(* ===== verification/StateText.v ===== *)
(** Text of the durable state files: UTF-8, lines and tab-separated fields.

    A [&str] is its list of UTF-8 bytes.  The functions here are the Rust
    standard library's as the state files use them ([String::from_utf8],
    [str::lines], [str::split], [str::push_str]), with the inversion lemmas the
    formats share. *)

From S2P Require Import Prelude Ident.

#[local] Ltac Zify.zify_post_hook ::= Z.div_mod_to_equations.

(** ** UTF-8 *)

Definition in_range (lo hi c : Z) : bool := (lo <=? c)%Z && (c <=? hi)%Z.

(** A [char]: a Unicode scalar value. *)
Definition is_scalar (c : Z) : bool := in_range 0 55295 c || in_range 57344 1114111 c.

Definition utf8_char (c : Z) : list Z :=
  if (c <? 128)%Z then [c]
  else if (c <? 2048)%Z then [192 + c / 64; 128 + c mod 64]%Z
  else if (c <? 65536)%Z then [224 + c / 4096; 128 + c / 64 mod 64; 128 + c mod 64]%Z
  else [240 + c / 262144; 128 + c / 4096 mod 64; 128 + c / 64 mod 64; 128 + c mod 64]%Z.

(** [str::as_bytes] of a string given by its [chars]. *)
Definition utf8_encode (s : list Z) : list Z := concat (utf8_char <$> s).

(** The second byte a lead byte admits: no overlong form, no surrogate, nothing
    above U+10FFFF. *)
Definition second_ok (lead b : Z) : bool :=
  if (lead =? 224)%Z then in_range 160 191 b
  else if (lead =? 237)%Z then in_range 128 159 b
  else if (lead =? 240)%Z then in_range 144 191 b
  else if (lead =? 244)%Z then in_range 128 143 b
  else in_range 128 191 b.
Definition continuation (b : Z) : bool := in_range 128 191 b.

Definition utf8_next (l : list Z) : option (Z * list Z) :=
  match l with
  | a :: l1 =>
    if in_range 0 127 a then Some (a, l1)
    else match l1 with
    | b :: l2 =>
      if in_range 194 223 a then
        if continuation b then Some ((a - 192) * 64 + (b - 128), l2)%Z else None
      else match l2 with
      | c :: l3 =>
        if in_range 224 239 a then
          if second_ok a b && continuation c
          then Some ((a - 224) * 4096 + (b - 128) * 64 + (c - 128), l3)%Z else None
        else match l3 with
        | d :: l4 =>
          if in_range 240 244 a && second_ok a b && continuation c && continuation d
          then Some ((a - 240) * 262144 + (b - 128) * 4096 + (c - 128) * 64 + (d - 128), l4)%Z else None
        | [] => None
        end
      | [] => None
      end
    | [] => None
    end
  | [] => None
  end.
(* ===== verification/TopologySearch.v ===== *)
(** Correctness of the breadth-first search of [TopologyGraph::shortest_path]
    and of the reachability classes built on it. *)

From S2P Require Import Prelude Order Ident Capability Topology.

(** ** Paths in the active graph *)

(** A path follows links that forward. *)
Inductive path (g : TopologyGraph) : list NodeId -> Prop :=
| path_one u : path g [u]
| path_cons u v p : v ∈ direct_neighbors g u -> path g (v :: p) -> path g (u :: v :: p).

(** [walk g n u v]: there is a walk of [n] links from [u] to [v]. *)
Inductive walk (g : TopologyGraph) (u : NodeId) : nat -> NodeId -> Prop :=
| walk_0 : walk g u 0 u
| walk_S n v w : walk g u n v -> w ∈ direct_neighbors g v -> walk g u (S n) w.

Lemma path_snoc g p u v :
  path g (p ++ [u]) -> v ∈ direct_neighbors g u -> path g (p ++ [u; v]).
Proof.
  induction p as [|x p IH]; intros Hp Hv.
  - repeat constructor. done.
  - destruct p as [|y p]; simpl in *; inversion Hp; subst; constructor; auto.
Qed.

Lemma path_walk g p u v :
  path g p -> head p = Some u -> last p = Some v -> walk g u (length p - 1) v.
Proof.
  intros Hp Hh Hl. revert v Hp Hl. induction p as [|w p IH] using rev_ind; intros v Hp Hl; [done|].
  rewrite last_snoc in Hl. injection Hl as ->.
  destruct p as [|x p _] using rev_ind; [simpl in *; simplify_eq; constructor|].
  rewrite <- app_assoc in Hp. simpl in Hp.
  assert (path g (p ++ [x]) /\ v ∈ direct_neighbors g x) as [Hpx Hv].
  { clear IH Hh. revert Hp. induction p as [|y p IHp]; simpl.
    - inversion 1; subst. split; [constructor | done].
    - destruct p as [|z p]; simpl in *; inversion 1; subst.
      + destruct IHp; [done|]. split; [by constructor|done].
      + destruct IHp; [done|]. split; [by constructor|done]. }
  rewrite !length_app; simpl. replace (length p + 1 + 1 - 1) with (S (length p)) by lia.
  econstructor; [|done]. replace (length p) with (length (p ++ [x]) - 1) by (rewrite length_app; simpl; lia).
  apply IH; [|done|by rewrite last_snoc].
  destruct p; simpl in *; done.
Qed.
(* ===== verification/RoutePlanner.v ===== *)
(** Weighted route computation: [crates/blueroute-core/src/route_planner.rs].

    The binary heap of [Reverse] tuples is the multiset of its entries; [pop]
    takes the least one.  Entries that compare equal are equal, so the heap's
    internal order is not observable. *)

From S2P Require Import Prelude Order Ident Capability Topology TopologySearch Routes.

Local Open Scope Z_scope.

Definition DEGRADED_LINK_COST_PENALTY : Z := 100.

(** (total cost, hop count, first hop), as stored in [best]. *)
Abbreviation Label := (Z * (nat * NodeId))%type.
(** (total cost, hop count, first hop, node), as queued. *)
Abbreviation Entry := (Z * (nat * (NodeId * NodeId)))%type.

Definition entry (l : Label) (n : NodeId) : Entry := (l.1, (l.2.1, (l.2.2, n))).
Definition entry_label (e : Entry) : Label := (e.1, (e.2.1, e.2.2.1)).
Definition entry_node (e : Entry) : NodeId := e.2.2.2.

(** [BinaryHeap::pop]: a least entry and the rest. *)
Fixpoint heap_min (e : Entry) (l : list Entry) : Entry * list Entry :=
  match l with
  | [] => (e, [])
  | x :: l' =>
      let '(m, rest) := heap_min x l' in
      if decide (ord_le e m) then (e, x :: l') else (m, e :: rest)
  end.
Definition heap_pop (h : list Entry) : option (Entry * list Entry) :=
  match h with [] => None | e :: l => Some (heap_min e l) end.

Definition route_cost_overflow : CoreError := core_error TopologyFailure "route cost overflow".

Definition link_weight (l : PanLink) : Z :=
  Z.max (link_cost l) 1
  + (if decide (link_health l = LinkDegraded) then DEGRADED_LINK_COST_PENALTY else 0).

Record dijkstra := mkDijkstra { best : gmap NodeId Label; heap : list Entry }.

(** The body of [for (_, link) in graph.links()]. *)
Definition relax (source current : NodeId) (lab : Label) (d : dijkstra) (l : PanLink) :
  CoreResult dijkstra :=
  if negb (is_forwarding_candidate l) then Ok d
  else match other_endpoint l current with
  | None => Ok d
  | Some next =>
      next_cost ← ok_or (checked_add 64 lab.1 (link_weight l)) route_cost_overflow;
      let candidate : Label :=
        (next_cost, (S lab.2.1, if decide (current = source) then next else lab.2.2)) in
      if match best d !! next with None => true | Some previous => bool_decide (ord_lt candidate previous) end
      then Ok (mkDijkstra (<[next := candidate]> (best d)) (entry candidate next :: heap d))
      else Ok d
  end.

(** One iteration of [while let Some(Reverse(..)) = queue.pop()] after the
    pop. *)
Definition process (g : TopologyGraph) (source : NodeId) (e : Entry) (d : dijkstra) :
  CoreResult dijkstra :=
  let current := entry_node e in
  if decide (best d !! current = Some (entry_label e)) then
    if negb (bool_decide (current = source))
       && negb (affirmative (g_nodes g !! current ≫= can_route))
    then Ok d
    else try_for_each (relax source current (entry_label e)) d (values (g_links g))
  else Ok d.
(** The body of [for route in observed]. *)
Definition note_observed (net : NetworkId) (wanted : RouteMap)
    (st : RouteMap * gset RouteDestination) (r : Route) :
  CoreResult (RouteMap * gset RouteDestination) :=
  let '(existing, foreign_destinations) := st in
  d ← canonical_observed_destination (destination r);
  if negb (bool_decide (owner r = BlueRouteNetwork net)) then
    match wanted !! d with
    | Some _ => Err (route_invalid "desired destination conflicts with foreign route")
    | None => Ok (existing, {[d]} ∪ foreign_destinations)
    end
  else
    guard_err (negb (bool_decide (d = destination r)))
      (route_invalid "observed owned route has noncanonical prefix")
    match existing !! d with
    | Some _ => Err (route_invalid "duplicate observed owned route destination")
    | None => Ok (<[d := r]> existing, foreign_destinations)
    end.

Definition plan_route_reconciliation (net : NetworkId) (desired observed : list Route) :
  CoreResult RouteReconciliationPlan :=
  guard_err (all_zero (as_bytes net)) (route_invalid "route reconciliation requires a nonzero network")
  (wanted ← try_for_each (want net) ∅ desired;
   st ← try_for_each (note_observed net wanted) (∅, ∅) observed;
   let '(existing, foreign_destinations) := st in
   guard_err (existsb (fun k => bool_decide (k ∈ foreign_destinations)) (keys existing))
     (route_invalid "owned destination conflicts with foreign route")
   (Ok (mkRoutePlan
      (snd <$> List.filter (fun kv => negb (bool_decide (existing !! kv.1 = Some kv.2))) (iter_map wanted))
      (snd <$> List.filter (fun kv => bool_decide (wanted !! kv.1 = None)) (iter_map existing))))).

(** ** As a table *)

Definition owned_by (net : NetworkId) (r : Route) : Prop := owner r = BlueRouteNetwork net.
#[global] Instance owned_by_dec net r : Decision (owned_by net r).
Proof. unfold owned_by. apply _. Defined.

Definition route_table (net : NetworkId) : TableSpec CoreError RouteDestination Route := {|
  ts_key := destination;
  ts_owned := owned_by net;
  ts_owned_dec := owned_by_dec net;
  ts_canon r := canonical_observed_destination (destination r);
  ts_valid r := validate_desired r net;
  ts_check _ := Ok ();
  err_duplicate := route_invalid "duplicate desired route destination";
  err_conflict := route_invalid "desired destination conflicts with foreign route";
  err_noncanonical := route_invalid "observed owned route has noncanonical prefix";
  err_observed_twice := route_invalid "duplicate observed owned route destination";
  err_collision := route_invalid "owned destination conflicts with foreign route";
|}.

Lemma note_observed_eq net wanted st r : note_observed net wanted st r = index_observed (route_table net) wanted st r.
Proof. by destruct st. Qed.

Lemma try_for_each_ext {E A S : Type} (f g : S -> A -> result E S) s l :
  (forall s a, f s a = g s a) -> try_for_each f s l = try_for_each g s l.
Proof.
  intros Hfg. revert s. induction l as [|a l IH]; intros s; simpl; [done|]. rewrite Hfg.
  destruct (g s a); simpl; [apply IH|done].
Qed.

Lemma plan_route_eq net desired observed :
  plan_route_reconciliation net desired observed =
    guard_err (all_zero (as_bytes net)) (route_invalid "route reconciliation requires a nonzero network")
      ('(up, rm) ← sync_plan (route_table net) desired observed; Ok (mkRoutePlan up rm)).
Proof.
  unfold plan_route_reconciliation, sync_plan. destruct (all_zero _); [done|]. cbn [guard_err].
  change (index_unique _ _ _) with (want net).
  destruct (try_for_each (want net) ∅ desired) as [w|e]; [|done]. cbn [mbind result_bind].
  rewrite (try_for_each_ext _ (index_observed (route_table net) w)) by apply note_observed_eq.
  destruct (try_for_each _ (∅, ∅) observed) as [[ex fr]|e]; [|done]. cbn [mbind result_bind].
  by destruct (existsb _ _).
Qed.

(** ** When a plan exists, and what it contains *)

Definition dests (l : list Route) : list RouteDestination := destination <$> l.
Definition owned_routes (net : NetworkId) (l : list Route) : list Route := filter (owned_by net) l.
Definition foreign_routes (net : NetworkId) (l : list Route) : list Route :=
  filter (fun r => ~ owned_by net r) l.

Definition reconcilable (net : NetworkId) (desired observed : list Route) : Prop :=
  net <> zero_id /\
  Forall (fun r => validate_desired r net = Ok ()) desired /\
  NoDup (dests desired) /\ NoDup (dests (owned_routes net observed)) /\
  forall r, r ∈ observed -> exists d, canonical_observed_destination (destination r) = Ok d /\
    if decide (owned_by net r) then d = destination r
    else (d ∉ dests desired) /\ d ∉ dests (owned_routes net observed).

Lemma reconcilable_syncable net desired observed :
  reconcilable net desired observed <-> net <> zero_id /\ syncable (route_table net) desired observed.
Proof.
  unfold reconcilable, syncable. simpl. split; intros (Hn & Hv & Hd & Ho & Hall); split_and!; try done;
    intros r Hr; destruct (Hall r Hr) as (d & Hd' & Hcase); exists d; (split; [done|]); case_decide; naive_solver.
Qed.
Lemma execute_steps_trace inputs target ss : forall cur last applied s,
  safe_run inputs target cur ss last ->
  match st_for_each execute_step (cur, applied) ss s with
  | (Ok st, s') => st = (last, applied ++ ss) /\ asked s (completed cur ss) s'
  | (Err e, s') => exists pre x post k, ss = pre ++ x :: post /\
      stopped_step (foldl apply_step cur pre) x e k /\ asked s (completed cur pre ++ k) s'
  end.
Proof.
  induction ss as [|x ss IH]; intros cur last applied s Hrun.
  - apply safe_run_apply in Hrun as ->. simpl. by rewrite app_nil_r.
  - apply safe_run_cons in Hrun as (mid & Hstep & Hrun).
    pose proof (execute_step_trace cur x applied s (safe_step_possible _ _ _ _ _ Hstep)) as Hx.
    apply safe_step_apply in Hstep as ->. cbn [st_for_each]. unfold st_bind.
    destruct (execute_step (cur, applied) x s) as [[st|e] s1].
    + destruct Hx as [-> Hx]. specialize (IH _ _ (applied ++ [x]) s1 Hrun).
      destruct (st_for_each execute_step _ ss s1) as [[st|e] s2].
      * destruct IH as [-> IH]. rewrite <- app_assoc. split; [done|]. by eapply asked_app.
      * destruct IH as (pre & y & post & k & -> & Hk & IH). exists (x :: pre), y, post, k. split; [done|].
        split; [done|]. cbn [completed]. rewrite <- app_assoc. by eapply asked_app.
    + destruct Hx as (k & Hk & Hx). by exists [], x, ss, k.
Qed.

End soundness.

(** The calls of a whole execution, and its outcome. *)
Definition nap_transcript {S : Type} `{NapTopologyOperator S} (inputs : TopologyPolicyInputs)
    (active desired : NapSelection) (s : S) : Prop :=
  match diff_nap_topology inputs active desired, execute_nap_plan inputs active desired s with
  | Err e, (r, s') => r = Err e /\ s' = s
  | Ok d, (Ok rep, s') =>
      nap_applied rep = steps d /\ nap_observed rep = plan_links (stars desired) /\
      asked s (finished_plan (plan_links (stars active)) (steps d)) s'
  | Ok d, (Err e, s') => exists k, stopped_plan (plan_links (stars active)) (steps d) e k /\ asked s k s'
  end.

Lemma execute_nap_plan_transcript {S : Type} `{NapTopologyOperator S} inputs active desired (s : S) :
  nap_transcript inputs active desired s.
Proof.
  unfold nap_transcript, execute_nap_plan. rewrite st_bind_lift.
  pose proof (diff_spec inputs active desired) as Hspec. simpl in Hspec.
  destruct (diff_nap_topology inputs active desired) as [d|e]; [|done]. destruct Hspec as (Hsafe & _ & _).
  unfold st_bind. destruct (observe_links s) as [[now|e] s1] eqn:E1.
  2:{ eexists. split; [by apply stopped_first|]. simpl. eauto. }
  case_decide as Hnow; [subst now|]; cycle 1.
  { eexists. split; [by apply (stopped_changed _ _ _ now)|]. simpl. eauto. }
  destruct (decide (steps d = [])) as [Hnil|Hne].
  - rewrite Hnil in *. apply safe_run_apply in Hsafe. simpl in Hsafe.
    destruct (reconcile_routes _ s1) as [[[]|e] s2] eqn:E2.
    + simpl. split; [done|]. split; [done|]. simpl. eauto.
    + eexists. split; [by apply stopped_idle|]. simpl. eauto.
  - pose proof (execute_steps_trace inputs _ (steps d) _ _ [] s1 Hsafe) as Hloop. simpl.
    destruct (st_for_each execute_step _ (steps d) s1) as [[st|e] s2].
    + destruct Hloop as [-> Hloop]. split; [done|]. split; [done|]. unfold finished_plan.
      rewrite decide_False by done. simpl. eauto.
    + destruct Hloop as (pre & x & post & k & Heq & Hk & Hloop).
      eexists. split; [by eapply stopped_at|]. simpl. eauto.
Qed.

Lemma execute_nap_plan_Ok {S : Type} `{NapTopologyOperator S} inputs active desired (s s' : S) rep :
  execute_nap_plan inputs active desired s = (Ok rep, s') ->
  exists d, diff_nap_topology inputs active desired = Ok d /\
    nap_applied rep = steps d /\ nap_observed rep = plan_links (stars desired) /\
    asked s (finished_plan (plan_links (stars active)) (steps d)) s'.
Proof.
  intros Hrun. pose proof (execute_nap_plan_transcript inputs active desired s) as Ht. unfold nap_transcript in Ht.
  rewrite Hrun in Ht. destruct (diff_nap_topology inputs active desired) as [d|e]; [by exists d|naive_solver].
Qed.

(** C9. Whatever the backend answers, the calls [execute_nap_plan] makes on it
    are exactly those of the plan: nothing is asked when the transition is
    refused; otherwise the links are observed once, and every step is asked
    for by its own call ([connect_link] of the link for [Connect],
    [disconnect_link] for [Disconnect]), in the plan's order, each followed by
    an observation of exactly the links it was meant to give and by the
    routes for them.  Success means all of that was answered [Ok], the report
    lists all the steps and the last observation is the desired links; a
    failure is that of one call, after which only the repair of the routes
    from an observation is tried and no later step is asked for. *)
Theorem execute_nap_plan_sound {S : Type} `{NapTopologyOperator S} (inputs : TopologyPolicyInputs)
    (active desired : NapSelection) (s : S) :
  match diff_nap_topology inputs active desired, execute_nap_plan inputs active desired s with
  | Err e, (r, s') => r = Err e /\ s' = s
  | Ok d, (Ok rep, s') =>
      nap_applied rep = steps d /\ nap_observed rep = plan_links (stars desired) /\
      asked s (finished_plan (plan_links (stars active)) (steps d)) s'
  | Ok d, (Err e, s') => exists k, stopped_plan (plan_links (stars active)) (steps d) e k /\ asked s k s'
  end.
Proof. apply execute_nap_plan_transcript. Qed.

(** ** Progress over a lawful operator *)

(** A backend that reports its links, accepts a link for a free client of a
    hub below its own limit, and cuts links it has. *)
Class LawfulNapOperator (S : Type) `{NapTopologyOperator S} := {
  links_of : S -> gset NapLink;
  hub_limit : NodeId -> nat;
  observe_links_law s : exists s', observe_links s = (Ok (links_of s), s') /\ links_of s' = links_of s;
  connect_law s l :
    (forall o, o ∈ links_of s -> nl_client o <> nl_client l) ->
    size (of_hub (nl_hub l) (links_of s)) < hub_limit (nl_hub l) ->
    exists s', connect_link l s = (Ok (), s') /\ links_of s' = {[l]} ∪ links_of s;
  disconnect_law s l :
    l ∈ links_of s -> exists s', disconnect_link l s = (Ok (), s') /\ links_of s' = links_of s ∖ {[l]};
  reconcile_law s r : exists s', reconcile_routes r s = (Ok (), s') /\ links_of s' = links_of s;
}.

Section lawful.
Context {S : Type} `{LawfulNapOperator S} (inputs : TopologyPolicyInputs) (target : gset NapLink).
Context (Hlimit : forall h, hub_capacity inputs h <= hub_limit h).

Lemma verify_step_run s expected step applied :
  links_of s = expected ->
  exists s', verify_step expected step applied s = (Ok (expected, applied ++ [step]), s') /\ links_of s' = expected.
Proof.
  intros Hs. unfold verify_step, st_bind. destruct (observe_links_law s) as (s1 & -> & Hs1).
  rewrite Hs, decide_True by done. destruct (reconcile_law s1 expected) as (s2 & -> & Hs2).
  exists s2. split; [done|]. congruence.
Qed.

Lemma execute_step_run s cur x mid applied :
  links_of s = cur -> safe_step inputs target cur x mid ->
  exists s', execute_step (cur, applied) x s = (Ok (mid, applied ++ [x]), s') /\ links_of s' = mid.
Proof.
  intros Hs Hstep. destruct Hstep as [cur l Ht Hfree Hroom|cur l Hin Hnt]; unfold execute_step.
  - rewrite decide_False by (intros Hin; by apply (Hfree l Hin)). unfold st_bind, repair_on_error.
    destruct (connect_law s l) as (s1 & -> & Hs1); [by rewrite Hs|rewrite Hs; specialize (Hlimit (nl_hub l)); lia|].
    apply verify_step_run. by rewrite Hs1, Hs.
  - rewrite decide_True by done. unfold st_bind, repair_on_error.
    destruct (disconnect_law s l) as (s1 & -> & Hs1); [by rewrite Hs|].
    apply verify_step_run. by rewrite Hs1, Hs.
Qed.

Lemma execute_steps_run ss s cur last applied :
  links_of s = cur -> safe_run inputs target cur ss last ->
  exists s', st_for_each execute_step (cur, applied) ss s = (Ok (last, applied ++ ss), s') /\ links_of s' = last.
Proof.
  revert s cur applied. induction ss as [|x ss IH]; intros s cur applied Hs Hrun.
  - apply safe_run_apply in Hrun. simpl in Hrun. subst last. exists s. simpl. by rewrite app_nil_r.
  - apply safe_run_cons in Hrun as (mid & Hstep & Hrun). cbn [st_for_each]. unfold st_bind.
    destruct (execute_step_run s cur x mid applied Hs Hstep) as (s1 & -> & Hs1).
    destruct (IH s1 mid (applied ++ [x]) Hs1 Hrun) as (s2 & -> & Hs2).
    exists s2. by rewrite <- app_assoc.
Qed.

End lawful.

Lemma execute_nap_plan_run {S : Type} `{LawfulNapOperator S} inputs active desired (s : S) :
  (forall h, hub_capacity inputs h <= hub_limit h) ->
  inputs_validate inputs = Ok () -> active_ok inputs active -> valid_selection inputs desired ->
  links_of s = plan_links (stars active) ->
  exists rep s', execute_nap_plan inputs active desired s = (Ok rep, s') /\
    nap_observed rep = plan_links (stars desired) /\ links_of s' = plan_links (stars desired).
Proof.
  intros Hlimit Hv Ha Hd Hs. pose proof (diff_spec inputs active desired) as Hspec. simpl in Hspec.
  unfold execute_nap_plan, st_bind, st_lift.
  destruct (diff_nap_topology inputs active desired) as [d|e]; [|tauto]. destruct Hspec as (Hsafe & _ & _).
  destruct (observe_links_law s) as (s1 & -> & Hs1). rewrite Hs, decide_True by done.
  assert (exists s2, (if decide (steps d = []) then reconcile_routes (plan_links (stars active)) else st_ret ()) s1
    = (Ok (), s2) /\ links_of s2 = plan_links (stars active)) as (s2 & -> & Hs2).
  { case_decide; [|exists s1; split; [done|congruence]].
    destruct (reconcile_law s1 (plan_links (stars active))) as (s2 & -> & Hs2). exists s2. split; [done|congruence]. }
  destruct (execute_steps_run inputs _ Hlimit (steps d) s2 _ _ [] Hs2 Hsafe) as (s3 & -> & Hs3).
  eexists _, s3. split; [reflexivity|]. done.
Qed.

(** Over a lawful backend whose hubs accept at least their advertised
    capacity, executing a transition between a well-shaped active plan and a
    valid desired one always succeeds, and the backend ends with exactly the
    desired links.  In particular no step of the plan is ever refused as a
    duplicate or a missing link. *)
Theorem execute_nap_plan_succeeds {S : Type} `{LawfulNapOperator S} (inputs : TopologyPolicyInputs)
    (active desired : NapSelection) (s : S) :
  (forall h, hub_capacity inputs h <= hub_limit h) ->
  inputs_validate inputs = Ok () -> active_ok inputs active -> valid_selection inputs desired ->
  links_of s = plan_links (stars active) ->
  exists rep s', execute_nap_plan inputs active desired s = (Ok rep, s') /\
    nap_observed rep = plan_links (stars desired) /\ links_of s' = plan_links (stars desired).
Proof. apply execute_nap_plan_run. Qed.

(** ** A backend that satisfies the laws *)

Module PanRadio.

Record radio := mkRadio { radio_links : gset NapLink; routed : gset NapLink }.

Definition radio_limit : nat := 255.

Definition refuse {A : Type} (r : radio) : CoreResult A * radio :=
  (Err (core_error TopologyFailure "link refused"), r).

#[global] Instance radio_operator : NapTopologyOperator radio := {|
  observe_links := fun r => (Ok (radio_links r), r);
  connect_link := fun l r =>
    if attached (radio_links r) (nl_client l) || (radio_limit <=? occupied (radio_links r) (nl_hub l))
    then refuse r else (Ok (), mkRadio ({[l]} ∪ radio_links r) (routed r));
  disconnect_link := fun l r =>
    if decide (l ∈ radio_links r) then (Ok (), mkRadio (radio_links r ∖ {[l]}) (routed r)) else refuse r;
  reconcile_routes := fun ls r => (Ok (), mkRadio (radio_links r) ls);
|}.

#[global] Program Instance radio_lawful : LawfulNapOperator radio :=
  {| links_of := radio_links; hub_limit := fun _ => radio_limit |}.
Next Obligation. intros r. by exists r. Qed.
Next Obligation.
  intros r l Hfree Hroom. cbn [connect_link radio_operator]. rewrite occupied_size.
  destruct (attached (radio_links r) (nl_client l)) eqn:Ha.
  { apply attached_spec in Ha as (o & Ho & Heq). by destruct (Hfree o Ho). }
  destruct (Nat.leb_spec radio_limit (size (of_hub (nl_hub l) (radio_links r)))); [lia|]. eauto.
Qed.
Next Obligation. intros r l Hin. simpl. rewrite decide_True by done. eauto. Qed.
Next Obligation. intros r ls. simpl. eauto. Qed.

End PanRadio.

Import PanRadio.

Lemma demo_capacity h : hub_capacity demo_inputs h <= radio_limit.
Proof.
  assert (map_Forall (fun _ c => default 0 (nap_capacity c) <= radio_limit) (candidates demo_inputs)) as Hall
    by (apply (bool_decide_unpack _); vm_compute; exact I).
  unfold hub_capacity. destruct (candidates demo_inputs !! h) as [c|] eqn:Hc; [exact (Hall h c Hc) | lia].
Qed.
------------------------------------------------
• _Required action_: Write out only the lines that run from the line containing "Local Open Scope Z_scope." through the line containing "(** The body of [for (_, link)", both included, exactly as they appear above.

• _Problem solution_:
Local Open Scope Z_scope.

Definition DEGRADED_LINK_COST_PENALTY : Z := 100.

(** (total cost, hop count, first hop), as stored in [best]. *)
Abbreviation Label := (Z * (nat * NodeId))%type.
(** (total cost, hop count, first hop, node), as queued. *)
Abbreviation Entry := (Z * (nat * (NodeId * NodeId)))%type.

Definition entry (l : Label) (n : NodeId) : Entry := (l.1, (l.2.1, (l.2.2, n))).
Definition entry_label (e : Entry) : Label := (e.1, (e.2.1, e.2.2.1)).
Definition entry_node (e : Entry) : NodeId := e.2.2.2.

(** [BinaryHeap::pop]: a least entry and the rest. *)
Fixpoint heap_min (e : Entry) (l : list Entry) : Entry * list Entry :=
  match l with
  | [] => (e, [])
  | x :: l' =>
      let '(m, rest) := heap_min x l' in
      if decide (ord_le e m) then (e, x :: l') else (m, e :: rest)
  end.
Definition heap_pop (h : list Entry) : option (Entry * list Entry) :=
  match h with [] => None | e :: l => Some (heap_min e l) end.

Definition route_cost_overflow : CoreError := core_error TopologyFailure "route cost overflow".

Definition link_weight (l : PanLink) : Z :=
  Z.max (link_cost l) 1
  + (if decide (link_health l = LinkDegraded) then DEGRADED_LINK_COST_PENALTY else 0).

Record dijkstra := mkDijkstra { best : gmap NodeId Label; heap : list Entry }.

(** The body of [for (_, link) in graph.links()]. *)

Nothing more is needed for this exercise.